On January 23, 1945, near Tettingen, Germany, Master Sergeant Oresko
single-handedly and under enemy fire, took out a German bunker position that was armed with a machine gun. Seriously wounded by another enemy machine gun from another bunker, he attacked that bunker under fire and destroyed that enemy position. Nine months later on October 30, 1945, he was awarded the Medal of Honor. President Harry Truman formally presented Oresko the medal during a ceremony at the White House.

===Death===
A resident of Cresskill, New Jersey, Oresko died at Englewood Hospital and Medical Center on October 4, 2013, after suffering complications from surgery for a broken femur. He was 96 years old.

== Medal of Honor citation ==
Master Sergeant Oresko's official Medal of Honor citation reads:
M/Sgt. Oresko was a platoon leader with Company C, in an attack against strong enemy positions. Deadly automatic fire from the flanks pinned down his unit. Realizing that a machinegun in a nearby bunker must be eliminated, he swiftly worked ahead alone, braving bullets which struck about him, until close enough to throw a grenade into the German position. He rushed the bunker and, with pointblank rifle fire, killed all the hostile occupants who survived the grenade blast. Another machinegun opened up on him, knocking him down and seriously wounding him in the hip. Refusing to withdraw from the battle, he placed himself at the head of his platoon to continue the assault. As withering machinegun and rifle fire swept the area, he struck out alone in advance of his men to a second bunker. With a grenade, he crippled the dug-in machinegun defending this position and then wiped out the troops manning it with his rifle, completing his second self-imposed, 1-man attack. Although weak from loss of blood, he refused to be evacuated until assured the mission was successfully accomplished. Through quick thinking, indomitable courage, and unswerving devotion to the attack in the face of bitter resistance and while wounded, M/Sgt. Oresko killed 12 Germans, prevented a delay in the assault, and made it possible for Company C to obtain its objective with minimum casualties.

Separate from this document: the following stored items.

(** * Properties *)

(** ** The store *)

(** C1: [removeDocument id0] keeps exactly the documents whose id is not
    [id0], in their order; it clears [currentDocument] exactly when that
    document's id is [id0] and [currentSummary] exactly when that
    summary's [documentId] is [id0]; otherwise both are unchanged, as
    are the other fields. *)
Theorem removeDocument_clears_references (id0 : string) (s : DocumentStore) :
  (forall d, In d (documents (removeDocument id0 s)) <->
             In d (documents s) /\ id d <> id0) /\
  documents (removeDocument id0 s) =
    filter (fun d => negb (String.eqb (id d) id0)) (documents s) /\
  (forall d, currentDocument s = Some d ->
     (currentDocument (removeDocument id0 s) = None <-> id d = id0) /\
     (id d <> id0 -> currentDocument (removeDocument id0 s) = Some d)) /\
  (currentDocument s = None -> currentDocument (removeDocument id0 s) = None) /\
  (forall sm, currentSummary s = Some sm ->
     (currentSummary (removeDocument id0 s) = None <-> documentId sm = id0) /\
     (documentId sm <> id0 -> currentSummary (removeDocument id0 s) = Some sm)) /\
  (currentSummary s = None -> currentSummary (removeDocument id0 s) = None) /\
  processingStatus (removeDocument id0 s) = processingStatus s /\
  isLoading (removeDocument id0 s) = isLoading s /\
  error (removeDocument id0 s) = error s.
Proof.
  split; [|split; [reflexivity|]].
  { intros d. simpl. rewrite filter_In, negb_true_iff, String.eqb_neq. tauto. }
  split; [|split].
  { intros d Hd. unfold removeDocument, currentDocumentIs; simpl. rewrite Hd.
    destruct (String.eqb_spec (id d) id0) as [E|N].
    - split; [tauto | intros N; contradiction].
    - split; [split; [discriminate | tauto] | reflexivity]. }
  { intros Hd. unfold removeDocument, currentDocumentIs; simpl. now rewrite Hd. }
  split; [|split].
  { intros sm Hs. unfold removeDocument, currentSummaryOf; simpl. rewrite Hs.
    destruct (String.eqb_spec (documentId sm) id0) as [E|N].
    - split; [tauto | intros N; contradiction].
    - split; [split; [discriminate | tauto] | reflexivity]. }
  { intros Hs. unfold removeDocument, currentSummaryOf; simpl. now rewrite Hs. }
  repeat split.
Qed.

Lemma updated_documents id0 updates s :
  documents (updateDocument id0 updates s) =
  map (updated id0 updates) (documents s).
Proof. reflexivity. Qed.

Lemma updated_other id0 updates d : id d <> id0 -> updated id0 updates d = d.
Proof. unfold updated. intros N. apply String.eqb_neq in N. now rewrite N. Qed.

Lemma updated_match id0 updates d :
  id d = id0 -> updated id0 updates d = merge d updates.
Proof. unfold updated. intros E. apply String.eqb_eq in E. now rewrite E. Qed.



(** C10: [updateDocument] keeps the number of documents and their
    positions (position [i] holds the old document, merged when its id
    matched), keeps the sequence of ids unless [updates] carries an id,
    and leaves [currentSummary], [processingStatus], [isLoading] and
    [error] unchanged. *)
Theorem updateDocument_frame (id0 : string) (updates : PartialDocument)
  (s : DocumentStore) :
  List.length (documents (updateDocument id0 updates s)) =
    List.length (documents s) /\
  (forall i d, nth_error (documents s) i = Some d ->
     exists d', nth_error (documents (updateDocument id0 updates s)) i = Some d' /\
                (id d <> id0 -> d' = d) /\
                (id d = id0 -> d' = merge d updates)) /\
  (p_id updates = None ->
     map id (documents (updateDocument id0 updates s)) = map id (documents s)) /\
  currentSummary (updateDocument id0 updates s) = currentSummary s /\
  processingStatus (updateDocument id0 updates s) = processingStatus s /\
  isLoading (updateDocument id0 updates s) = isLoading s /\
  error (updateDocument id0 updates s) = error s.
Proof.
  split; [|split; [|split]].
  - rewrite updated_documents. apply length_map.
  - intros i d Hi. exists (updated id0 updates d). split; [|split].
    + rewrite updated_documents. now rewrite nth_error_map, Hi.
    + apply updated_other.
    + apply updated_match.
  - intros Hid. rewrite updated_documents, map_map. apply map_ext.
    intros d. unfold updated. destruct (String.eqb (id d) id0); [|reflexivity].
    simpl. now rewrite Hid.
  - repeat split.
Qed.

(** ** Deleting a document ([DocumentCard.handleDelete]) *)

Lemma handleDelete_rejected confirmed document t c :
  card_page (handleDelete confirmed document (Rejected t) c) =
  if confirmed
  then notify (ToastError "Failed to delete document") (card_page c)
  else card_page c.
Proof. unfold handleDelete, handleDelete_begin. now destruct confirmed. Qed.

(** C9: [handleDelete] leaves the store alone up to the [await] of
    [deleteDocument]; when the call fails the store is unchanged, so
    every document stays in the collection; [removeDocument] is applied,
    to the deleted document's id, exactly when the confirmed call has
    succeeded. *)
Theorem handleDelete_removes_after_success (document : Document) (c : Card) :
  (forall confirmed,
     pg_store (card_page (fst (handleDelete_begin confirmed document c))) =
     pg_store (card_page c)) /\
  deleteCalls (fst (handleDelete_begin true document c)) =
    deleteCalls c ++ [id document] /\
  (forall confirmed t,
     pg_store (card_page (handleDelete confirmed document (Rejected t) c)) =
     pg_store (card_page c)) /\
  (forall confirmed t d,
     In d (documents (pg_store (card_page c))) ->
     In d (documents
             (pg_store (card_page (handleDelete confirmed document (Rejected t) c))))) /\
  (forall u,
     pg_store (card_page (handleDelete true document (Resolved u) c)) =
     removeDocument (id document) (pg_store (card_page c))) /\
  (forall o, handleDelete false document o c = c).
Proof.
  split; [|split; [|split; [|split; [|split]]]].
  - intros []; reflexivity.
  - reflexivity.
  - intros confirmed t. rewrite handleDelete_rejected. now destruct confirmed.
  - intros confirmed t d Hd. rewrite handleDelete_rejected. now destruct confirmed.
  - reflexivity.
  - reflexivity.
Qed.

(** ** Who writes the store's [error] field *)

Lemma step_settle_inv isValidPDF b o s s' :
  step isValidPDF (Settle b o) s = Some s' ->
  exists bt upload,
    nth_error (running s) b = Some bt /\ inFlight bt = Some upload /\
    s' = nextIteration b bt
           (match o with
            | Resolved doc =>
                uploadResolved (file upload) doc
                  (logSettled (file upload) (isResolved o) s)
            | Rejected t =>
                uploadRejected (file upload) t
                  (logSettled (file upload) (isResolved o) s)
            end).
Proof.
  unfold step. destruct (nth_error (running s) b) as [bt|]; [|discriminate].
  destruct (inFlight bt) as [upload|] eqn:Hu; [|discriminate].
  intros E. injection E as <-. exists bt, upload.
  split; [reflexivity|]. split; [exact Hu|]. now destruct o.
Qed.

Lemma nextIteration_frame b bt s :
  now (nextIteration b bt s) = now s /\
  uploads (nextIteration b bt s) = uploads s /\
  store (nextIteration b bt s) = store s /\
  toasts (nextIteration b bt s) = toasts s /\
  timers (nextIteration b bt s) = timers s.
Proof.
  unfold nextIteration.
  destruct (inFlight _); repeat split.
Qed.

Lemma mapFile_In f g prev u' :
  In u' (mapFile f g prev) ->
  exists u, In u prev /\ u' = (if sameFile (file u) f then g u else u).
Proof.
  unfold mapFile. intros H. apply in_map_iff in H.
  destruct H as [u [E Hu]]. now exists u.
Qed.

(** What a rejected upload does besides marking its entry: it writes
    the store's [error] field. *)
Lemma upload_failure_writes_error isValidPDF b t s s' :
  step isValidPDF (Settle b (Rejected t)) s = Some s' ->
  error (store s') = Some (thrownMessage "Upload failed" t).
Proof.
  intros Hs. apply step_settle_inv in Hs.
  destruct Hs as [bt [upload [_ [_ ->]]]].
  destruct (nextIteration_frame b bt
              (uploadRejected (file upload) t
                 (logSettled (file upload) false s)))
    as [_ [_ [Es _]]].
  simpl isResolved. now rewrite Es.
Qed.



(** ** Validation on drop *)




Lemma onDrop_uploads isValidPDF fs s :
  uploads (onDrop isValidPDF fs s) =
  uploads s ++ map newUpload (validFiles isValidPDF fs).
Proof.
  unfold onDrop. destruct (validFiles isValidPDF fs); simpl.
  - now rewrite app_nil_r.
  - reflexivity.
Qed.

== Awards and decorations ==

| Badge | Combat Infantryman Badge |  |  |
| 1st row | Medal of Honor |  |  |
| 2nd row | Bronze Star Medal | Purple Heart | Army Good Conduct Medal |
| 3rd row | American Campaign Medal | European–African–Middle Eastern Campaign Medal with 2 Campaign stars | World War II Victory Medal |

== Other honors ==
In 2015, the Ukrainian Institute of National Memory produced posters depicting ten outstanding Ukrainians who fought during World War II. Among them was Nicholas Oresko.

In September 2017, an Army Reserve Army School System Building at Fort Lee, VA was named in his honor.

On May 9, 2020, Oresko was mentioned in a speech by President of Ukraine Volodymyr Zelenskyy commemorating Victory Day over Nazism in World War II.